After you shred your confidential documents, what do you do with them? Police are investigating after some of the confetti at last week’s Macy’s Thanksgiving Parade in New York City was apparently produced from the confidential records of the Nassau County Police Department (NCPD).
Parade spectators reported seeing confidential information such as Social Security and license plate numbers, names of NCPD officers, information from arrest records, and even information about a motorcade for Mitt Romney when he was the Republican presidential candidate in the confetti that littered the streets after the parade. From photos in the many, many news reports on this topic, it appears the confidential confetti was in the form of paper shreds from a strip-cut shredder instead of the more secure paper particles that a cross-cut shredder would produce.
According to New York TV station WPIX-TV, a NCPD employee brought the confidential confetti to the parade. Needless to say, the force is reviewing its procedures for disposing of sensitive documents.

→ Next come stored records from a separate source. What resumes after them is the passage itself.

Lemma home_view lg s x : txn_inv (lg, s) → apply_writes (home lg (bc_view s)) d0 x = bc_view s x.
Proof.
  intros Hi. pose proof (ti_log _ Hi) as Hlg. cbn [fst] in Hlg. destruct (decide (x ∈ recorded lg)) as [Hx|Hx].
  - apply recorded_elem in Hx as (i & Hn & <-); [|done]. by apply home_in.
  - rewrite apply_notin.
    + rewrite <- (ti_disk _ Hi). symmetry. apply (ti_view _ Hi). cbn [snd]. rewrite (ti_pin _ Hi). by apply bool_decide_eq_false_2.
    + apply home_notin. intros i Hn E. apply Hx, recorded_elem; [done|]. eauto.
Qed.

Lemma txn_quiet lg s : txn_inv (lg, s) → st_held (lg, s) = ∅ →
  quiet s (bc_view s) (bc_disk s) (bc_pinned s) (bc_writes s) (bc_busy s) ∧ (bc_busy s < Z.to_nat NBUF)%nat.
Proof.
  intros Hi Hh. pose proof Hi as [A1 A2 [A3 A3'] A4 A5 A5' A5'' A6 A7 A8 A9 A10 A10' A11]. cbn [fst snd] in *. split.
  - split; try done. intros x. apply (not_held (lg, s)); [done|]. rewrite Hh. apply not_elem_of_empty.
  - unfold st_held in Hh. cbn [fst snd] in *. rewrite A11, Hh, union_empty_l_L. pose proof (recorded_size _ A2).
    unfold NBUF, MAXOPBLOCKS in *. lia.
Qed.

(** The end of an operation that ran alone: after a crash at any point of the
    commit the disk has all of its changes or none. *)
Lemma txn_commit lg s :
  txn_inv (lg, s) → st_held (lg, s) = ∅ →
  let lg1 := lg <| outstanding := 0 |> <| committing := true |> in
  ∃ lg' s' W, commit (lg1, s) = Ok () (lg', s') ∧ lh_n lg' = 0 ∧ bc_writes s' = bc_writes s ++ W ∧
    ∀ j lg0 s0, booted lg1 lg0 s0 (apply_writes (take j W) d0) →
      ∃ lg2 s2, recover_from_log (lg0, s0) = Ok () (lg2, s2) ∧
        ((∀ x, first ≤ x → bc_disk s2 x = d0 x) ∨
         (∀ x, first ≤ x → bc_disk s2 x = bc_view s x)).
Proof.
  intros Hi Hh lg1. pose proof (ti_head _ Hi) as Hd0. rewrite <- (proj1 (ti_first _ Hi)) in Hd0. destruct (txn_quiet _ _ Hi Hh) as [Hq Hk].
  assert (log_ok lg1) as Hlg by (pose proof (ti_log _ Hi) as [L1 L2 L3 L4 L5 L6 L7]; by split).
  assert (∀ x, first ≤ x → ¬ in_log lg1 x) as Hout by (intros x Hx; destruct (ti_first _ Hi); unfold in_log; simpl in *; lia).
  destruct (decide (lh_n lg = 0)) as [Hz|Hz].
  - exists lg1, s, []. split; [unfold commit; by rewrite at_getlog; unfold lg1; simpl; rewrite Hz|].
    split; [done|]. split; [by rewrite app_nil_r|]. intros j lg0 s0 Hb. rewrite take_nil in Hb.
    destruct (recover_header lg1 lg0 s0 _ Hlg Hb (cleared lg1)) as (lg2 & s2 & h & E & _ & _ & _ & Hx);
      [by apply cleared_ok | done | done | by apply header_empty |].
    exists lg2, s2. split; [done|]. left. intros x Hfx. rewrite Hx by (by apply Hout). exact (to_home_cleared lg1 _ x).
  - pose proof (lo_n _ Hlg) as Hn.
    assert (∀ i, 0 ≤ i < lh_n lg1 → bc_pinned s (blk lg1 i) = true) as Hp.
    { intros i Hin. rewrite (ti_pin _ Hi). apply bool_decide_eq_true_2, recorded_elem; [apply (ti_log _ Hi)|]. by exists i. }
    assert (∀ x, in_log lg1 x → bc_pinned s x = false) as Hnp.
    { intros x Hx. rewrite (ti_pin _ Hi). apply bool_decide_eq_false_2. intros Hr%(ti_home _ Hi). apply (Hout x); [lia | done]. }
    destruct (commit_run lg1 s _ _ _ _ _ Hlg ltac:(simpl in *; lia) Hq Hk Hp Hnp) as (s' & k' & p' & E & _ & _ & Hq').
    exists (cleared lg1), s', (commit_writes lg1 (bc_view s)). split; [done|]. split; [done|].
    split; [apply (q_writes _ _ _ _ _ _ Hq')|]. intros j lg0 s0 Hb.
    destruct (crash_recovers lg1 (bc_view s) d0 j lg0 s0) as (lg2 & s2 & E2 & _ & Hx);
      [done | simpl in *; lia | done | done |].
    exists lg2, s2. split; [done|]. destruct Hx as [[_ Hx]|[_ Hx]]; [left | right]; intros x Hfx.
    + by apply Hx, Hout.
    + rewrite Hx by (by apply Hout). apply (home_view lg s x Hi).
Qed.
End store.
(* ===== verification/FsNamei.v ===== *)
(** * File system: resolving paths (namex)

    [namex] follows a path through the directories of the disk. The inodes
    it passes through are locked and referenced one at a time; in the end the
    cache holds one reference more, to the inode found, or none. *)
From stdpp Require Import functions.
From S2P Require Import Prelude Machine CString Bio FsBlock FsInode FsDinode FsFile FsData FsTrunc FsCache.
From S2P Require Import FsPath FsDir.
Import KString.

(** ** Free entries of the cache *)

Fixpoint nfree (ic : list inode) : nat :=
  match ic with
  | [] => 0
  | i :: ic' => (if i_ref i =? 0 then 1 else 0) + nfree ic'
  end.

Definition free_one (i : inode) : nat := if i_ref i =? 0 then 1 else 0.

Lemma nfree_insert ic : ∀ k i i', ic !! k = Some i → (nfree (<[k := i']> ic) + free_one i = nfree ic + free_one i')%nat.
Proof.
  induction ic as [|j ic IH]; intros [|k] i i' Hk; [done | done | |].
  - injection Hk as ->. cbn. unfold free_one. lia.
  - change (<[S k := i']> (j :: ic)) with (j :: <[k := i']> ic). cbn [nfree]. pose proof (IH k i i' Hk). lia.
Qed.

Lemma nfree_pos ic : (0 < nfree ic)%nat → ∃ k i, ic !! k = Some i ∧ i_ref i = 0.
Proof.
  induction ic as [|j ic IH]; simpl; [lia|]. destruct (Z.eqb_spec (i_ref j) 0) as [E|E].
  - intros _. by exists 0%nat, j.
  - intros (k & i & Hk & Hi)%IH. by exists (S k), i.
Qed.

(** ** Names in buffers *)

Lemma bstrncmp_cstr n : ∀ p q, bstrncmp (cstr p n) q n = bstrncmp p q n.
Proof.
  induction n as [|n IH]; intros p q; [done|]. destruct p as [|c p]; [done|]. cbn [cstr]. unfold truthy.
  destruct (Z.eqb_spec c 0) as [->|Hc]; cbn [negb bstrncmp hd tl]; [done|].
  rewrite IH. done.
Qed.

Lemma namecmp_name s t : namecmp (name_of s) t = namecmp s t.
Proof. apply bstrncmp_cstr. Qed.

Lemma dlookup_name v d name : dlookup v d (name_of name) = dlookup v d name.
Proof.
  unfold dlookup, find_name. f_equal. apply first_slot_ext. intros k _. unfold slot_match. by rewrite namecmp_name.
Qed.


Section namei.
Context {S : Type} `{BlockStore S}.
Variable sb : superblock.
Context (Hlay : layout_ok sb).
Notation dev_reads := (Z → option (nat → Z → M (@fsys S) (Z * list Z))).

Implicit Types (s : S) (v : Z → block) (O : Z → brole).

(** ** The tree on disk *)

(** Inode [inum] as the disk has it. *)
Definition on_disk (v : Z → block) (inum : Z) : inode :=
  get_dinode (v (IBLOCK inum sb)) (Inode ROOTDEV inum 0 false false 0 0 0 0 0 []).

(** The inodes [T] that can be reached by names. *)
Record tree_ok (v : Z → block) (O : Z → brole) (T : Z → Prop) : Prop := {
  tr_range inum : T inum → 0 ≤ inum < sb_ninodes sb;
  tr_type inum : T inum → i_type (on_disk v inum) ≠ 0;
  tr_link inum : T inum → i_nlink (on_disk v inum) ≠ 0;
  tr_dir inum : T inum → i_type (on_disk v inum) = T_DIR → dir_ok v O (on_disk v inum);
  tr_entry inum name j : T inum → i_type (on_disk v inum) = T_DIR → dlookup v (on_disk v inum) name = Some j → T j
}.

(** The inode that [names] lead to from [inum]; with [parent], the one
    before the last. *)
Fixpoint resolve (parent : bool) (v : Z → block) (inum : Z) (names : list (list Z)) : option Z :=
  match names with
  | [] => if parent then None else Some inum
  | n :: names' =>
      if i_type (on_disk v inum) =? T_DIR then
        if parent && (length names' =? 0)%nat then Some inum
        else j ← dlookup v (on_disk v inum) n; resolve parent v j names'
      else None
  end.

(** The fields of an entry that agrees with the disk. *)
Lemma synced_fields v i inum : synced sb v i → i_inum i = inum →
  i_type i = i_type (on_disk v inum) ∧ i_nlink i = i_nlink (on_disk v inum) ∧ i_size i = i_size (on_disk v inum) ∧
  i_addrs i = i_addrs (on_disk v inum).
Proof.
  unfold synced. intros Hs <-. set (d := get_dinode (v (IBLOCK (i_inum i) sb)) i) in Hs.
  split_and!; [change (i_type i = i_type d) | change (i_nlink i = i_nlink d) | change (i_size i = i_size d)
    | change (i_addrs i = i_addrs d)]; by rewrite Hs.
Qed.

Lemma synced_ref v i r : synced sb v i → synced sb v (i <| i_ref := r |>).
Proof using.
  unfold synced. intros Hs. transitivity ((get_dinode (v (IBLOCK (i_inum i) sb)) i) <| i_ref := r |>); [by destruct i | by rewrite Hs].
Qed.

Lemma dir_ok_fields v O i j :
  i_inum i = i_inum j → i_type i = i_type j → i_size i = i_size j → i_addrs i = i_addrs j → dir_ok v O j → dir_ok v O i.
Proof.
  intros En Et Es Ea [[A B C] D E]. split; [split; [by rewrite En, Ea | by rewrite Es |] | by rewrite Et | by rewrite Es].
  intros o Ho. rewrite Ea. apply C. by rewrite <- Es.
Qed.

Lemma find_name_fields v v' i j name :
  (∀ x, v' x = v x) → i_size i = i_size j → i_addrs i = i_addrs j → find_name v' i name = find_name v j name.
Proof.
  intros Hv Es Ea. unfold find_name, nslots. rewrite Es, Ea. apply first_slot_ext. intros k _. by rewrite (dir_slot_view v).
Qed.

(** ** The cache *)

(** At rest but for the lock on entry [L]. *)
Record cache_ok (v : Z → block) (L : option nat) (ic : list inode) : Prop := {
  co_ok : icache_ok ic;
  co_lock k i : ic !! k = Some i → i_lock i = bool_decide (L = Some k);
  co_sync k i : ic !! k = Some i → 0 < i_ref i → i_valid i = true → synced sb v i
}.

Meanwhile, according to a New York Post story, Macy’s uses “commercially manufactured, multicolored confetti not shredded, homemade or printed paper of any kind in the parade.”
It will be interesting to monitor this story, particularly the circumstances surrounding the confetti’s creation and use.
But regardless of how the story unfolds, there’s a lesson for all organizations here: it is not enough to shred confidential information – you have to shred it beyond the point of legibility and reconstruction – and you have to ensure the shreds are securely disposed of.